While a solid majority of Americans support mask wearing, a vocal minority seems to think a mask is an affront to their dignity, an infringement upon their “rights”. The right to make another person sick, possibly mortally sick? There is a consensus that I don’t have a right to drive drunk and possibly kill someone. I don’t have the right to yell “fire” in a crowded place. I don’t even have the right to ride without a seatbelt and possibly kill myself. Try as I might, I can’t see how mask-wearing – temporarily – is fundamentally different.
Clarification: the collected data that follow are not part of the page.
Lemma run_recorded evs now m j :
  windows_recorded now (heap m) j -> within_rate j ->
  clock_from now evs.*1 ->
  within_rate (j ++ journal evs m)
  /\ time <$> journal evs m = (invocations (run evs m).2).*2.
Proof.
  revert now m j. induction evs as [|[now2 e] rest IH];
    intros now m j Hrec Hrate Hclock.
  - simpl. by rewrite app_nil_r.
  - destruct Hclock as [Hle Hclock].
    destruct (step_recorded now now2 e m j Hrec Hrate Hle)
      as (Hrec' & Hrate' & Htimes).
    destruct (IH now2 _ _ Hrec' Hrate' Hclock) as [Hrate'' Htimes'].
    cbn [journal run fst snd]. rewrite app_assoc. split; [done|].
    rewrite invocations_app, !fmap_app. by rewrite Htimes, Htimes'.
Qed.

Lemma run_windows_bounded (evs : list (Z * event T E)) :
  windows_bounded (heap (run evs empty).1).
Proof.
  assert (forall id now m,
            windows_bounded (heap m) ->
            windows_bounded (heap (tryExecute id now m).1)) as Htry.
  { intros id now m Hm. unfold tryExecute.
    destruct (calls m !! id) as [c|]; [|done].
    destruct (heap m !! limit c) as [l|] eqn:Hl; [|done].
    pose proof (Forall_lookup_1 _ _ _ _ Hm Hl) as Hb. simpl in Hb.
    pose proof (length_filter (fun ts => now - ts < windowMs l) (requests l))
      as Hf.
    cbv zeta. case_match eqn:Hroom; cbn [fst heap];
      apply Forall_insert; try done; cbn [requests maxRequests].
    - apply Z.ltb_lt in Hroom. rewrite length_app. simpl. lia.
    - lia. }
  assert (forall a l l' h,
            windows_bounded h -> h !! a = Some l ->
            requests l' = requests l -> maxRequests l' = maxRequests l ->
            windows_bounded (<[a := l']> h)) as Hins.
  { intros a l l' h Hh Hl Hreq Hmx. apply Forall_insert; [done|].
    rewrite Hreq, Hmx. apply (Forall_lookup_1 _ _ _ _ Hh Hl). }
  assert (forall now e (m : RequestManager T E),
            windows_bounded (heap m) ->
            windows_bounded (heap (step now e m).1)) as Hstep.
  { intros now e m Hm. destruct e as [key mx w|key|k o|k]; cbn [step].
    - cbn [fst registerAPI heap]. apply Forall_app. split; [done|].
      apply Forall_singleton. simpl. lia.
    - unfold request.
      destruct (limits m !! key) as [a|]; [|by destruct (truthy _)].
      destruct (heap m !! a) as [l|] eqn:Hl; [|done]. cbv zeta.
      case_decide; cbn [fst heap]; [apply Htry; cbn [heap]|];
        by eapply Hins.
    - destruct (awaiting m !! k) as [id|]; [|done].
      unfold resume. set (m0 := drop_awaiting k m).
      destruct (settle_frame id o m0) as (_ & _ & Hheap & _).
      destruct (calls m0 !! id) as [c|]; [|by rewrite Hheap].
      destruct (heap (settle id o m0).1 !! limit c) as [l|] eqn:Hl;
        [|by rewrite Hheap].
      destruct (queue l) as [|next rest]; [by rewrite Hheap|].
      cbn [fst]. apply Htry. cbn [set_limit heap].
      eapply Hins; [|exact Hl|done..]. by rewrite Hheap.
    - destruct (timers m !! k) as [[id t]|]; [|done].
      case_match; [|done]. by apply Htry. }
  assert (forall m, windows_bounded (heap m) ->
            windows_bounded (heap (run evs m).1)) as Hrun.
  { induction evs as [|[now e] rest IH]; intros m Hm; [done|].
    cbn [run fst]. by apply IH, Hstep. }
  apply Hrun. constructor.
Qed.
Lemma foldM_set_keys xs d d' :
  foldM body xs d = Ok d' ->
  NoDup (map key xs) ->
  (forall x, In x xs -> ~ In (key x) (Py.keys d)) ->
  Py.keys d' = Py.keys d ++ map key xs.
Proof.
  revert d. induction xs as [| x xs IH]; intros d H Hnd Hfresh.
  - injection H as <-. cbn [map]. rewrite app_nil_r. reflexivity.
  - apply foldM_set_cons in H. destruct H as (v & _ & H).
    inversion Hnd as [| ? ? Hx Hnd']; subst.
    rewrite (IH _ H Hnd').
    + rewrite set_fresh by (apply Hfresh; left; reflexivity).
      unfold Py.keys. rewrite map_app. cbn [map fst]. rewrite <- app_assoc.
      reflexivity.
    + intros y Hy Hin. apply keys_set_in in Hin. destruct Hin as [E | Hin].
      * apply Hx. rewrite <- E. apply in_map. exact Hy.
      * apply (Hfresh y); [right; exact Hy | exact Hin].
Qed.

Lemma foldM_set_keys_in xs d d' k :
  foldM body xs d = Ok d' ->
  In k (Py.keys d) \/ In k (map key xs) ->
  In k (Py.keys d').
Proof.
  revert d. induction xs as [| x xs IH]; intros d H Hk.
  - injection H as <-. destruct Hk as [Hk | []]. exact Hk.
  - apply foldM_set_cons in H. destruct H as (v & _ & H).
    apply (IH _ H). destruct Hk as [Hk | [Hk | Hk]].
    + left. apply keys_set_in. right. exact Hk.
    + left. apply keys_set_in. left. symmetry. exact Hk.
    + right. exact Hk.
Qed.

(** Whatever the dictionary holds at the end was there at the start or was
    computed from an item. *)
Lemma foldM_set_values xs d d' kv :
  foldM body xs d = Ok d' ->
  In kv d' ->
  In kv d \/ exists x, In x xs /\ key x = fst kv /\ f x = Ok (snd kv).
Proof.
  revert d. induction xs as [| x xs IH]; intros d H Hin.
  - injection H as <-. left. exact Hin.
  - apply foldM_set_cons in H. destruct H as (v & Hv & H).
    destruct (IH _ H Hin) as [Hd | (y & Hy & Hk & Hf)].
    + apply set_entries in Hd. destruct Hd as [-> | Hd]; [| left; exact Hd].
      right. exists x. repeat split; [left; reflexivity | exact Hv].
    + right. exists y. repeat split; [right; exact Hy | exact Hk | exact Hf].
Qed.

End FoldMSet.

(** ** More on the loop over the signals *)

Section StoreAllMore.

Context {A : Type}.
Variable entry : A -> result (string * Np.ndarray).
Variable key : A -> string.
Hypothesis entry_key : forall x k a, entry x = Ok (k, a) -> k = key x.

(** Of several signals with one key, the last one's entry is what the key
    holds. *)
Lemma store_all_last pre x post out out' :
  store_all entry (pre ++ x :: post) out = Ok out' ->
  (forall y, In y post -> key y <> key x) ->
  exists a, entry x = Ok (key x, a) /\ Py.get out' (key x) = Some (VArray a).
Proof.
  unfold store_all. intros H Hpost. rewrite foldM_app in H. bind_as H out1 Hout1.
  apply (store_all_cons entry) in H. destruct H as ([k a] & He & H).
  pose proof (entry_key _ _ _ He) as Hk. subst k.
  exists a. split; [exact He |].
  rewrite (store_all_frame entry key entry_key _ _ _ _ H Hpost).
  unfold store. cbn [fst snd]. apply get_set_same.
Qed.

(** A key that was there stays there. *)
Lemma store_all_keeps_keys xs out out' k :
  store_all entry xs out = Ok out' ->
  In k (Py.keys out) -> In k (Py.keys out').
Proof.
  revert out. induction xs as [| x xs IH]; intros out H Hk.
  - injection H as <-. exact Hk.
  - apply store_all_cons in H. destruct H as (e & _ & H).
    apply (IH _ H). unfold store. apply keys_set_in. right. exact Hk.
Qed.

(** What holds of every entry and of every array that was there holds of
    every array at the end. *)
Lemma store_all_arrays (P : Np.ndarray -> Prop) xs out out' :
  store_all entry xs out = Ok out' ->
  (forall x k a, In x xs -> entry x = Ok (k, a) -> P a) ->
  (forall k a, In (k, VArray a) out -> P a) ->
  forall k a, In (k, VArray a) out' -> P a.
Proof.
  revert out. induction xs as [| x xs IH]; intros out H Hentry Hout k a Hin.
  - injection H as <-. eapply Hout. exact Hin.
  - apply store_all_cons in H. destruct H as ([k0 a0] & He & H).
    apply (IH _ H) with k; [| | exact Hin].
    + intros y k1 a1 Hy. apply Hentry. right. exact Hy.
    + intros k1 a1 Hin1. unfold store in Hin1. cbn [fst snd] in Hin1.
      apply set_entries in Hin1. destruct Hin1 as [E | Hin1].
      * injection E as _ ->. apply (Hentry x k0 a0); [left; reflexivity | exact He].
      * eapply Hout. exact Hin1.
Qed.
(** * Hokie Event Sphere: recommender and keyword classifier

    A shallow embedding of the two services of the repository:
    - [test-recomm.py]: the feature space, the user and event vector
      encoders and the [/recommend/{user_id}] endpoint;
    - [main_new-1.py]: the keyword classifier [infer_category_from_title]
      and the coordinate fields [process_ticketmaster_event] stores.

    Conventions of the embedding.
    - A numpy [float64] cell is an exact integer ([Z]): every score the
      encoders compute is a sum of integers, which [float64] holds
      exactly below [2^53], and coordinates are carried through
      unchanged. The properties that compute with the sums are stated
      under [float64_exact], which keeps every cell in that range.
    - A Python [dict] read with a subscript ([d["k"]]) has that key as a
      record field; a key read with [d.get("k", default)] is an [option]
      field, or a lookup in a finite map when the key itself matters.
    - A raised exception is the left summand of [exn + A]. *)

From Stdlib Require Import ZArith QArith Qminmax String Ascii.
From stdpp Require Import list sorting gmap strings.

Local Open Scope string_scope.
Local Open Scope Z_scope.
Local Open Scope list_scope.

(** ** Feature space ([test-recomm.py], lines 26-42) *)

Definition categories : list string :=
  [ "Technology"; "Sports"; "Music"; "Art"; "Travel"; "Gaming"; "Fitness";
    "Social Events"; "Others" ].

Definition subcategories : list string :=
  [ "Software & Web Development"; "Data Science & Machine Learning";
    "Cybersecurity & Privacy"; "Tech Innovation & Startups";
    "Team Sports"; "Outdoor & Adventure Sports"; "Individual Sports";
    "Live Performances & Concerts"; "Music Festivals";
    "Performing Arts"; "Art Exhibitions & Workshops";
    "Adventure Travel & Expeditions"; "Cultural & Heritage Tours";
    "Weekend Getaways & Road Trips";
    "eSports & Competitive Gaming"; "Board Games & Tabletop Meetups";
    "Virtual Reality & Tech Gaming";
    "Yoga & Mindfulness"; "Outdoor Fitness";
    "Networking & Professional Meetups";
    "Community Volunteering & Social Causes"; "Social Gatherings & Parties";
    "Book Clubs & Interest-Based Groups";
    "Sub-Others" ].

Definition feature_space : list string := categories ++ subcategories.

(** [index fs label] is [Some (fs.index(label))] when [label in fs] and
    [None] when [label not in fs] (where [fs.index] would raise). *)
Fixpoint index (fs : list string) (label : string) : option nat :=
  match fs with
  | [] => None
  | x :: rest => if decide (x = label) then Some 0%nat else S <$> index rest label
  end.

(** ** Stored documents *)

(** A user profile: [user_profile["emailAddresses"]] is subscripted,
    [user_profile.get("interests", [])] is optional. The identifier type
    is that of the [bson] library. *)
Record user_profile (oid : Type) := UserProfile {
  _id : oid;
  emailAddresses : string;
  interests : option (list string)
}.
Arguments UserProfile {oid} _ _ _.
Arguments _id {oid} _.
Arguments emailAddresses {oid} _.
Arguments interests {oid} _.

(** One entry of [click_counts["subCategories"]]. *)
Record subcategory_info := SubcategoryInfo {
  category : option string;
  categoryCount : option Z
}.

(** A click-count document, keyed by the user's address. *)
Record click_counts := ClickCounts {
  userId : string;
  subCategories : option (list subcategory_info)
}.

(** An event document as the recommender reads it: its text fields and
    its number fields by key (both read with [dict.get]), and the
    addresses of its [rsvps] array. *)
Record event := Event {
  text : gmap string string;
  number : gmap string Z;
  rsvps : list string
}.

(** [d.get(key, dflt)] on a text field and on a number field. *)
Definition get_text (d : event) (key dflt : string) : string :=
  default dflt (text d !! key).

Definition get_number (d : event) (key : string) (dflt : Z) : Z :=
  default dflt (number d !! key).

(** ** Vector encoder ([test-recomm.py], lines 86-134) *)

(** [np.zeros(n)]. *)
Definition np_zeros (n : nat) : list Z := replicate n 0.

(** The guarded update of one cell:
    [if label in fs: vector[fs.index(label)] = f(vector[fs.index(label)])]. *)
Definition at_label (fs : list string) (label : string) (f : Z → Z)
    (vector : list Z) : list Z :=
  match index fs label with
  | Some i => alter f i vector
  | None => vector
  end.
Ltac orden :=
  repeat first
    [ apply respeta_ret
    | assumption
    | match goal with
      | H : forall _, respeta R _ |- _ => apply H
      | H : forall _ _, respeta R _ |- _ => apply H
      | H : forall _ _ _, respeta R _ |- _ => apply H
      | H : forall _ _ _ _, respeta R _ |- _ => apply H
      end
    | apply respeta_bind; [|intros]
    | match goal with
      | |- respeta R (match ?x with _ => _ end) => destruct x
      | |- respeta R (let _ := _ in _) => cbv zeta
      end ].

Lemma respeta_extraer_nombre_sistema (s : string) :
  respeta R (extraer_nombre_sistema red s).
Proof. unfold extraer_nombre_sistema. orden. Qed.

Lemma respeta_detalles_desde (ssh : SSHClient) (cs : list string) :
  respeta R (detalles_desde red ssh cs).
Proof.
  induction cs as [|c r IH]; cbn [detalles_desde]; [orden|].
  apply respeta_bind; [apply r_ejecutar|]. intros out. orden.
Qed.

Lemma respeta_onus_desde (ssh : SSHClient) (olt_ip : string) (lineas : list string) :
  forall onus0, respeta R (onus_desde red ssh olt_ip lineas onus0).
Proof.
  induction lineas as [|l r IH]; intros onus0; cbn [onus_desde]; [orden|].
  destruct (_ && _); [|apply IH].
  destruct (Py.split l) as [|p0 [|p1 [|p2 [|p3 ps]]]]; try apply IH.
  destruct (campo_interfaz p0 1); [|orden].
  destruct (campo_interfaz p0 2); [|orden].
  apply respeta_bind; [apply respeta_detalles_desde|].
  intros [[s rx] tx]. orden.
Qed.

Lemma respeta_obtener_informacion_onus (ssh : SSHClient) (olt_ip : string) :
  respeta R (obtener_informacion_onus red ssh olt_ip).
Proof.
  unfold obtener_informacion_onus.
  apply respeta_bind; [apply r_ejecutar|]. intros. apply respeta_onus_desde.
Qed.

Lemma respeta_guardar_si (i t : string) (v : option spec_float) :
  respeta R (guardar_si red i t v).
Proof. unfold guardar_si. orden. Qed.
Actually, mask-wearing IS kind of un-American. We are the society that prizes individualism above almost all else – and not just individualism – rugged individualism. Our individualism is supposed to be rocky, uneven, and harsh. We are basically brainwashed into thinking that a consideration of a common good will immediately and irreparably diminish our individual capacity. Individualism is seen as being synonymous with freedom. Many of us do not see that freedom without responsibility cannot really be free.
Mandatory seat belts save 15,000 lives per year, and save four times that of serious injuries. But when seat belts were proposed, the idea met with resistance, though mostly from the auto industry that valued profits over people. However, New Hampshire still doesn’t require seat belts for adults. Their motto “Live Free or Die” could only be more appropriate if it were “Live Free and Die”.
Rights are important commodities. But they become grotesque when not balanced with responsibilities. I may have a right to x, y, and z – but not at the expense of a, b, and c concerning someone else. The cult of hyper-individualism that has taken hold in this country encourages us to consider ourselves first and foremost. There’s a time to do that, but it easily morphs into selfish behaviors, and then into narcissistic personality structures. An appreciation of interdependence and a communal approach to living and relating is lost.
The cult of individualism has promoted consumerism and unregulated capitalism. But in separating both individuals and individual groups from one another, it has eroded personal wellbeing and the development of more mature character structures. Can I truly be grown up if I lack empathy?
It seems to me that mask-wearing – during a pandemic no less – has unmasked much of the narcissism that our culture has wrought.